1. Re: Cluster Problem: Is there cache object size limits ?

hanson Jul 28, 2004 1:26 AM (in response to hanson)

The problem is solved. the default "InitialStateRetrievalTimeout" is 5 secs. I change it to 500 secs.it's ok
but i got new problem: the time retrieving data between two cache is much longer than that inserting same data into local cache.
inserting data into cache locally is about 8 secs. but retrieving data from another cache is
1) when "body" size is 100, retrieval time is about 30 secs.
2) when "body" size is 500 , retrieval time is about 120 secs.

I distributed the two cache to different machine. The machine used was single-processor Intel Pentium 4 1.8GHz, 256M RAM.

I noticed that when second cache startup, it's jvm memory usage is not increased unit retrieval's last serveral seconds.
I don't now the what the clustering is doing before it . when the retrieval is over, the fisrt jvm use almost 600M memory, i don't
know whether memory leaks.
Actions
2. Re: Cluster Problem: Is there cache object size limits ?

belaban Jul 28, 2004 4:41 AM (in response to hanson)

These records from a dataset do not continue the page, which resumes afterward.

Lemma list_loop_at e l2 k acc s d r : told_apart e = true -> Forall (has_type e) l2 -> Forall (faithful e) l2 ->
  concat_written (map (reflectValue IsEmptyValue e) l2) = Ok s -> rest d = s +:+ String "e" r -> (size d < k <= n)%nat ->
  (needs e = true -> buf d = "") ->
  exists d' y, list_loop rec iface e true k (length acc) acc d = (d', (acc ++ l2) ++ [y], length (acc ++ l2), End)%list /\
    rest d' = r /\ Offset d' = Offset d + len s + 1 /\ (leaves e = false -> buf d = "" -> buf d' = "").
Proof using Hrec Hstop.
  intros He. revert k acc s d. induction l2 as [|v l2 IH]; intros k acc s d Ht Hf Hs Hr Hk Hb; (destruct k as [|k]; [lia|]);
    cbn [list_loop]; rewrite Nat.leb_refl; cbn [andb]; rewrite list_lookup_middle by done.
  - injection Hs as <-. destruct (Hstop e (zero e) d r He Hr) as (d' & y & -> & Hr' & Ho & Hb'); [lia|]. exists d', y.
    rewrite app_nil_r, insert_last. split_and!; [done|done|unfold len; cbn; lia|by intros _].
  - cbn [map] in Hs. apply concat_cons_inv in Hs as (x & y & Hx & Hy & ->). apply Forall_cons in Ht as [Hv Ht]. apply Forall_cons in Hf as [Hfv Hf].
    rewrite string_app_assoc in Hr. destruct (Hrec e v x d _ Hv Hfv Hx Hr) as (d1 & -> & Hr1 & Ho1 & Hb1); [lia|done|].
    rewrite insert_last. replace (S (length acc)) with (length (acc ++ [v])) by (rewrite length_app; cbn; lia).
    destruct (IH k (acc ++ [v])%list y d1 Ht Hf Hy Hr1) as (d' & z & -> & Hr' & Ho' & Hb').
    + split; [|lia]. eapply shorter; [by eapply reflectValue_some|done|done|lia].
    + intros Hn. apply Hb1; [by apply needs_leaves|by apply Hb].
    + exists d', z. rewrite <- !(app_assoc acc). cbn [app]. split_and!; [done|done|rewrite len_app; lia|]. intros Hl Hd. by apply Hb', Hb1.
Qed.

Lemma parse_list_at e l d s r : told_apart e = true -> Forall (has_type e) l -> Forall (faithful e) l ->
  write_list (map (reflectValue IsEmptyValue e) l) = Ok s -> rest d = s +:+ r -> (size d < S n)%nat -> (needs e = true -> buf d = "") ->
  arrives (TSlice e) d s r (VSeq l) (parse_kind M rec iface n (TSlice e) VNil d).
Proof using Hrec Hstop.
  intros He Ht Hf Hs Hr Hn Hb. apply within_inv in Hs as (x & Hx & ->).
  assert (rest d = String "l" (x +:+ String "e" r)) as Hr'.
  { rewrite Hr. trans (String "l" ((x +:+ "e") +:+ r)); [done|by rewrite string_app_assoc]. }
  unfold parse_kind. rewrite (readByte_at d "l" _ Hr'). cbn -[parseSeq]. unfold parseSeq.
  destruct (list_loop_at e l n [] x (mkDec (x +:+ String "e" r) (Offset d + 1) (buf d)) r He Ht Hf Hx) as (d' & y & Heq & Hr1 & Ho & Hb1).
  - done.
  - split; [|done]. unfold size in *. rewrite Hr' in Hn. cbn in *. lia.
  - done.
  - cbn [seq_of length app] in Heq |- *. rewrite Heq. exists d'. cbn [Offset buf] in *. split_and!; [|done| |done].
    + by rewrite take_app_length.
    + change ("l" +:+ (x +:+ "e")) with (String "l" (x +:+ "e")). rewrite len_cons, len_app. unfold len at 2. cbn. lia.
Qed.

(** *** Dicts *)

Abbreviation entry := (string * (ty * val))%type.

Definition keyed (parse : ty -> val -> dec -> res) : Prop := forall key d r, rest d = reflectString key +:+ r -> len key <= max -> (size d < n)%nat ->
  parse TString (VString "") d = (after d (reflectString key) r, VString key, Value).

Definition text_of (x : entry) : written := within (reflectString x.1) "" (reflectValue IsEmptyValue x.2.1 x.2.2).

Definition goes (t : ty) (x : entry) : Prop :=
  len x.1 <= max /\ has_type x.2.1 x.2.2 /\ faithful x.2.1 x.2.2 /\ (leaves t = false -> leaves x.2.1 = false) /\
  exists ign put, getDictField t x.1 = Some (x.2.1, ign, put).

Definition dict_set (t : ty) (c : val) (x : entry) : val :=
  match getDictField t x.1 with Some (_, _, put) => put c x.2.2 | None => c end.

Increase 5000 in your cache XML file.

Bela
Actions
3. Re: Cluster Problem: Is there cache object size limits ?

hanson Jul 28, 2004 5:41 AM (in response to hanson)

Bela , thanks for your reply.

I just test replicating performance under solaris platform, meet some question.

Steps:
Start up first jboss cache , inserted 100,000 objects into it , the object size is about 500 bytes. The inserting time is about 10 secs.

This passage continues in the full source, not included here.